Deep Optimal Individualized Treatment Rules for Bivariate Survival Outcomes via Adaptive Prediction-Powered Learning
arXiv:2605.29464v1 Announce Type: cross Abstract: In randomized trials involving multiple treatments, bivariate survival outcomes present significant analytical challenges for making decisions. This paper addresses the problem of deriving optimal individualized treatment rules to maximize the joint survival probability beyond fixed time points $(t_1, t_2)$ through deep neural networks, while accounting for right censoring.

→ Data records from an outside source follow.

(** * Translation pipeline of the [jsons] repository: chunking, retries,
      record merge and file persistence

    Shallow embedding of [config.py], [translate_json.py],
    [retry_failed_translations.py], [fix_non_translatable.py],
    [verify_translations.py] and the mapping of [number_files.py].

    Conventions of the embedding:
    - a Python [str] is a list of Unicode code points ([N]);
    - Python [int]s are [Z]; slicing follows Python's rules for negative
      and out-of-range bounds;
    - the [while] loop of [chunk_text] is driven by fuel; [None] means the
      fuel ran out;
    - the remote provider, the call log, the sleeps and the file system are
      an explicit world threaded through a state-and-exception monad;
    - writing a document opens the file, which empties it, and raises
      [UnicodeEncodeError] when a string of the document holds a surrogate
      code point;
    - [print] calls (and the [verbose] flag that only guards them) are not
      modelled. *)

From Stdlib Require Import List ZArith NArith Lia Bool Arith.
From Stdlib Require Import Sorted.
Import ListNotations.

Set Warnings "-register-all".
Local Open Scope Z_scope.

(** ** Strings *)

Module PyStr.

Definition char := N.
Definition str := list char.

Definition len (s : str) : Z := Z.of_nat (length s).

Definition char_eqb (a b : char) : bool := N.eqb a b.

Fixpoint str_eqb (a b : str) : bool :=
  match a, b with
  | [], [] => true
  | x :: a', y :: b' => char_eqb x y && str_eqb a' b'
  | _, _ => false
  end.

(** [s.startswith(d)] *)
Fixpoint startswith (s d : str) : bool :=
  match d, s with
  | [], _ => true
  | _ :: _, [] => false
  | x :: d', y :: s' => char_eqb x y && startswith s' d'
  end.

(** [s.endswith(d)] *)
Definition endswith (s d : str) : bool := startswith (rev s) (rev d).

(** [s[:n]] *)
Definition slice_to (s : str) (n : Z) : str :=
  if 0 <=? n then firstn (Z.to_nat n) s
  else firstn (length s - Z.to_nat (- n)) s.

(** [s[n:]] *)
Definition slice_from (s : str) (n : Z) : str :=
  if 0 <=? n then skipn (Z.to_nat n) s
  else skipn (length s - Z.to_nat (- n)) s.

(** [s.rfind(d)]: the highest index at which [d] occurs in [s], [-1] when
    it does not occur.  The scan runs left to right from index [i] and
    keeps the last index that matched. *)
Fixpoint rfind_aux (s d : str) (i : nat) (last : Z) : Z :=
  let last' := if startswith s d then Z.of_nat i else last in
  match s with
  | [] => last'
  | _ :: s' => rfind_aux s' d (S i) last'
  end.

Definition rfind (s d : str) : Z := rfind_aux s d 0 (-1).

(** [str.isspace] on one code point: the characters Python's [strip()]
    removes. *)
Definition isspace (c : char) : bool :=
  let z := Z.of_N c in
  ((9 <=? z) && (z <=? 13)) || ((28 <=? z) && (z <=? 32))
  || (z =? 133) || (z =? 160) || (z =? 5760)
  || ((8192 <=? z) && (z <=? 8202))
  || (z =? 8232) || (z =? 8233) || (z =? 8239) || (z =? 8287)
  || (z =? 12288).

Fixpoint lstrip (s : str) : str :=
  match s with
  | [] => []
  | c :: s' => if isspace c then lstrip s' else s
  end.

Definition rstrip (s : str) : str := rev (lstrip (rev s)).

(** [s.strip()] *)
Definition strip (s : str) : str := rstrip (lstrip s).

(** Truthiness of a string: [bool(s)]. *)
Definition truthy (s : str) : bool :=
  match s with [] => false | _ :: _ => true end.

(** [sep.join(parts)] *)
Fixpoint join (sep : str) (parts : list str) : str :=
  match parts with
  | [] => []
  | [p] => p
  | p :: rest => p ++ sep ++ join sep rest
  end.

(** ASCII part of [str.lower]: code points 65..90 move to 97..122. *)
Definition ascii_lower_char (c : char) : char :=
  if (65 <=? c)%N && (c <=? 90)%N then (c + 32)%N else c.

Definition ascii_lower (s : str) : str := map ascii_lower_char s.

End PyStr.

Import PyStr.

(** ** config.py *)

Module config.

Definition TRANSLATION_SUFFIX : str := [45; 101; 110]%N.   (* '-en' *)
Definition MAX_CHUNK_SIZE : Z := 500.
Definition MAX_RETRIES : nat := 5.

(** Delays are only ever handed to [time.sleep]; they are kept symbolic. *)
Inductive delay := BASE_DELAY | CHUNK_DELAY | RETRY_DELAY.

(** [int(max_size * MIN_CHUNK_RATIO)] with [MIN_CHUNK_RATIO = 0.5]:
    halving is exact in binary floating point and [int()] truncates
    towards zero, which is [Z.quot] (for [|max_size| < 2^53], beyond which
    no Python string is longer than [max_size]). *)
Definition min_position_of (max_size : Z) : Z := Z.quot max_size 2.

(** ('. ', '.\n', '؟ ', '! ', '، ', '\n\n', '\n') *)
Definition SENTENCE_DELIMITERS : list str :=
  [ [46; 32]; [46; 10]; [1567; 32]; [33; 32]; [1548; 32]; [10; 10]; [10] ]%N.

End config.

(** ** TextChunker *)

Module TextChunker.

(** The [for delimiter in ...] loop of [_find_break_point]. *)
Fixpoint find_break_in (delims : list str) (chunk : str)
         (min_position max_size : Z) : Z :=
  match delims with
  | [] => max_size
  | delimiter :: rest =>
      let pos := rfind chunk delimiter in
      if pos >? min_position then pos + len delimiter
      else find_break_in rest chunk min_position max_size
  end.

Definition _find_break_point (chunk : str) (max_size : Z) : Z :=
  let min_position := config.min_position_of max_size in
  find_break_in config.SENTENCE_DELIMITERS chunk min_position max_size.

(** One pass through the body of [while remaining:].  [inl chunks] is the
    loop's exit (falsy [remaining], or the [break]); [inr (remaining',
    chunks')] is the state the next iteration starts from. *)
Definition chunk_step (remaining : str) (chunks : list str) (max_size : Z)
  : list str + (str * list str) :=
  if negb (truthy remaining) then inl chunks
  else if len remaining <=? max_size then inl (chunks ++ [remaining])
  else
    let chunk := slice_to remaining max_size in
    let break_point := _find_break_point chunk max_size in
    inr (slice_from remaining break_point,
         chunks ++ [slice_to remaining break_point]).

Fixpoint chunk_loop (fuel : nat) (remaining : str) (chunks : list str)
         (max_size : Z) : option (list str) :=
  match fuel with
  | O => None
  | S fuel' =>
      match chunk_step remaining chunks max_size with
      | inl done => Some done
      | inr (remaining', chunks') => chunk_loop fuel' remaining' chunks' max_size
      end
  end.

Definition chunk_text (fuel : nat) (text : str) (max_size : Z)
  : option (list str) :=
  if len text <=? max_size then Some [text]
  else chunk_loop fuel text [] max_size.

End TextChunker.

Import TextChunker.

(** ** JSON values, records and statistics *)

Module Json.

(** What [json.load] can produce.  Objects keep their keys in insertion
    order, as Python dictionaries do. *)
Inductive json :=
| JNull
| JBool (b : bool)
| JInt (z : Z)
| JFloat (lexeme : str)
| JStr (s : str)
| JArr (elems : list json)
| JObj (fields : list (str * json)).

Definition dict := list (str * json).

(** [item.get(key)] as an option: the first binding of [key]. *)
Fixpoint dict_get (key : str) (d : dict) : option json :=
  match d with
  | [] => None
  | (k, v) :: d' => if str_eqb k key then Some v else dict_get key d'
  end.

(** [key in item] *)
Definition dict_mem (key : str) (d : dict) : bool :=
  match dict_get key d with Some _ => true | None => false end.

(** [item[key] = v]: an existing key keeps its position, a new key goes
    to the end. *)
Fixpoint dict_set (key : str) (v : json) (d : dict) : dict :=
  match d with
  | [] => [(key, v)]
  | (k, x) :: d' =>
      if str_eqb k key then (k, v) :: d' else (k, x) :: dict_set key v d'
  end.

Definition keys (d : dict) : list str := map fst d.

(** A Python dictionary holds each key once. *)
Definition wf_dict (d : dict) : Prop := NoDup (keys d).

(** [item[key] == value] for a string [value]. *)
Definition json_eq_str (j : json) (s : str) : bool :=
  match j with JStr t => str_eqb t s | _ => false end.

(** The code points that UTF-8 cannot encode: the surrogates U+D800 to
    U+DFFF.  [json.load] produces them from escapes such as ["\ud800"]. *)
Definition is_surrogate (c : char) : bool :=
  ((55296 <=? c) && (c <=? 57343))%N.

(** [s.encode('utf-8')] does not raise. *)
Definition str_encodable (s : str) : bool :=
  forallb (fun c => negb (is_surrogate c)) s.

(** Every string of the document, key or value, can be encoded: what
    [json.dump(data, f, ensure_ascii=False)] needs of [data] to write it to
    a file opened with [encoding='utf-8']. *)
Fixpoint encodable (j : json) : bool :=
  match j with
  | JStr s => str_encodable s
  | JArr elems => forallb encodable elems
  | JObj fields =>
      forallb (fun kv => match kv with
                         | (k, v) => str_encodable k && encodable v
                         end) fields
  | _ => true
  end.

End Json.

Import Json.

Module Stats.

(** [TranslationStats] *)
Record TranslationStats := mkStats {
  total_items : Z;
  translated_fields : Z;
  skipped_fields : Z;
  failed_fields : Z
}.

Definition empty : TranslationStats := mkStats 0 0 0 0.

Definition set_total (n : Z) (s : TranslationStats) :=
  mkStats n (translated_fields s) (skipped_fields s) (failed_fields s).
Definition incr_translated (s : TranslationStats) :=
  mkStats (total_items s) (translated_fields s + 1) (skipped_fields s)
          (failed_fields s).
Definition incr_skipped (s : TranslationStats) :=
  mkStats (total_items s) (translated_fields s) (skipped_fields s + 1)
          (failed_fields s).
Definition incr_failed (s : TranslationStats) :=
  mkStats (total_items s) (translated_fields s) (skipped_fields s)
          (failed_fields s + 1).

(** [FileResult]; the error text is not modelled, only its presence. *)
Record FileResult := mkFileResult {
  filename : str;
  success : bool;
  stats : TranslationStats
}.

End Stats.

Import Stats.

(** ** Effects: exceptions, the provider, sleeps and files *)

Module Eff.

Inductive exn :=
| ProviderError
| TypeError
| AttributeError
| OSError
| JSONDecodeError
| UnicodeEncodeError.

(** What one call of the remote provider does: it returns a string, or
    raises an exception of the kind [except Exception] catches. *)
Inductive outcome := Returned (s : str) | Raised.

Inductive event :=
| EvCall (text : str)
| EvSleep (d : config.delay)
| EvWrite (path : str) (data : json).

(** A computation ends normally, raises, or runs out of the fuel that
    bounds the chunker's [while]. *)
Inductive result (A : Type) :=
| Ok (a : A)
| Exc (e : exn)
| OutOfFuel.
Arguments Ok {A} a.
Arguments Exc {A} e.
Arguments OutOfFuel {A}.

Definition M (St A : Type) : Type := St -> result A * St.

Definition ret {St A} (a : A) : M St A := fun st => (Ok a, st).

Definition bind {St A B} (m : M St A) (k : A -> M St B) : M St B :=
  fun st =>
    match m st with
    | (Ok a, st') => k a st'
    | (Exc e, st') => (Exc e, st')
    | (OutOfFuel, st') => (OutOfFuel, st')
    end.

Definition raise {St A} (e : exn) : M St A := fun st => (Exc e, st).

Definition out_of_fuel {St A} : M St A := fun st => (OutOfFuel, st).

(** [try: body except Exception: handler] *)
Definition try_except {St A} (body : M St A) (handler : exn -> M St A)
  : M St A :=
  fun st =>
    match body st with
    | (Exc e, st') => handler e st'
    | r => r
    end.

Definition get {St} : M St St := fun st => (Ok st, st).
Definition modify {St} (f : St -> St) : M St unit := fun st => (Ok tt, f st).

(** Run a computation on a component of a larger state. *)
Definition lift {St Big A} (proj : Big -> St) (upd : St -> Big -> Big)
           (m : M St A) : M Big A :=
  fun big => let (r, st') := m (proj big) in (r, upd st' big).

(** [for x in xs: body(x)] *)
Fixpoint for_each {St X} (xs : list X) (body : X -> M St unit) : M St unit :=
  match xs with
  | [] => ret tt
  | x :: xs' => bind (body x) (fun _ => for_each xs' body)
  end.

End Eff.

Import Eff.

Notation "x <- m ;; k" := (bind m (fun x => k))
  (at level 61, m at next level, right associativity).
Notation "m ;;; k" := (bind m (fun _ => k))
  (at level 61, right associativity).

(** ** The world: provider state, event log, files *)

Module World.

Section WithProvider.

Variable PState : Type.

(** The remote provider ([GoogleTranslator.translate]) as a state machine:
    a call either returns a string or raises. *)
Variable provider : PState -> str -> PState * outcome.

(** A file that is absent has no entry; [None] as content is a file that
    is not valid JSON. *)
Record world := mkWorld {
  prov : PState;
  trace : list event;
  fs : list (str * option json)
}.

Definition log (ev : event) (w : world) : world :=
  mkWorld (prov w) (trace w ++ [ev]) (fs w).

(** [self.translator.translate(text)] *)
Definition provider_call (text : str) : M world str :=
  fun w =>
    let (p', o) := provider (prov w) text in
    let w' := mkWorld p' (trace w ++ [EvCall text]) (fs w) in
    match o with
    | Returned s => (Ok s, w')
    | Raised => (Exc ProviderError, w')
    end.

(** [time.sleep(d)] *)
Definition sleep (d : config.delay) : M world unit :=
  fun w => (Ok tt, log (EvSleep d) w).

Fixpoint fs_get (path : str) (files : list (str * option json))
  : option (option json) :=
  match files with
  | [] => None
  | (p, c) :: files' => if str_eqb p path then Some c else fs_get path files'
  end.

Fixpoint fs_put (path : str) (c : option json)
         (files : list (str * option json)) : list (str * option json) :=
  match files with
  | [] => [(path, c)]
  | (p, x) :: files' =>
      if str_eqb p path then (p, c) :: files' else (p, x) :: fs_put path c files'
  end.

(** [with open(path, 'r') as f: data = json.load(f)] *)
Definition load_json (path : str) : M world json :=
  fun w =>
    match fs_get path (fs w) with
    | None => (Exc OSError, w)
    | Some None => (Exc JSONDecodeError, w)
    | Some (Some data) => (Ok data, w)
    end.
(** * BMS secure storage engine: a shallow embedding and its properties

    The development follows the Python sources
    - [src/utils/compression.py]   (CompressionManager)
    - [src/utils/encryption.py]    (EncryptionManager, DataIntegrityManager)
    - [src/services/secure_database.py] (SecureDatabaseManager)
    - [src/services/secure_storage.py]  (SecureStorageManager)
    - [src/config.py]              (SecurityConfig)

    Python library calls (json, base64, gzip/bz2/lzma/zlib, Fernet, sha256,
    utf-8 codecs) are the fields of the record [Lib]; the repository's own
    code is written over an arbitrary [Lib].  Module [Ref] gives one
    executable instance on which the definitions can be run. *)

From Stdlib Require Import String Ascii List ZArith Bool Lia QArith.
From stdpp Require Import base option gmap strings.
Import ListNotations.

Set Warnings "-register-all".

Local Open Scope string_scope.
Local Open Scope Z_scope.

(** ** Data *)

(** Python [str] and [bytes] are both byte strings here: a [str] is
    identified with its UTF-8 encoding, so [s.encode('utf-8')] is [s] itself
    and [b.decode('utf-8')] is [b] when [b] is well-formed UTF-8 (and raises
    otherwise).  Decoding the ASCII output of base64 never raises.  A lone
    surrogate, which a [str] can hold (json.loads makes one from the escape
    [\ud800]) but no UTF-8 text can, is held as the three bytes that the
    error handler [surrogatepass] writes for it; [has_lone_surrogate] below
    finds it, and [save_app_data] fails on it as the encoders do. *)
Abbreviation str := string (only parsing).
Abbreviation bytes := string (only parsing).

(** [if not data] on a [str] or [bytes] object. *)
Definition is_empty (s : string) : bool :=
  match s with EmptyString => true | String _ _ => false end.

(** The values that the callers hand to [_secure_data] and that
    [json.loads] returns: [None], booleans, integers, strings, lists and
    dicts with string keys (insertion-ordered, as a Python dict is).  Floats
    are left out.  [VEnum name value] is a member of an [Enum] class, the one
    kind of object with an attribute [value] that the application stores
    (flet's [ThemeMode.LIGHT] under the key ["theme_mode"]): [name] is what
    [str] makes of it, [value] its attribute [value].  [json.loads] returns
    no such member. *)
Inductive Value : Type :=
| VNone : Value
| VBool : bool -> Value
| VInt : Z -> Value
| VStr : string -> Value
| VList : list Value -> Value
| VDict : list (string * Value) -> Value
| VEnum : string -> Value -> Value.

We propose a novel approach that models treatment rules via stochastic policies, coupling marginal accelerated failure time models via link function to capture bivariate dep
The paper leverages recent advancements in deep neural networks and machine learning to address a complex problem in clinical trial analysis, aligning with ongoing trends in AI application for scientific discovery and healthcare.
This research could significantly enhance the precision and effectiveness of medical treatments by enabling highly individualized therapeutic strategies, particularly in challenging areas like survival outcomes in randomized trials.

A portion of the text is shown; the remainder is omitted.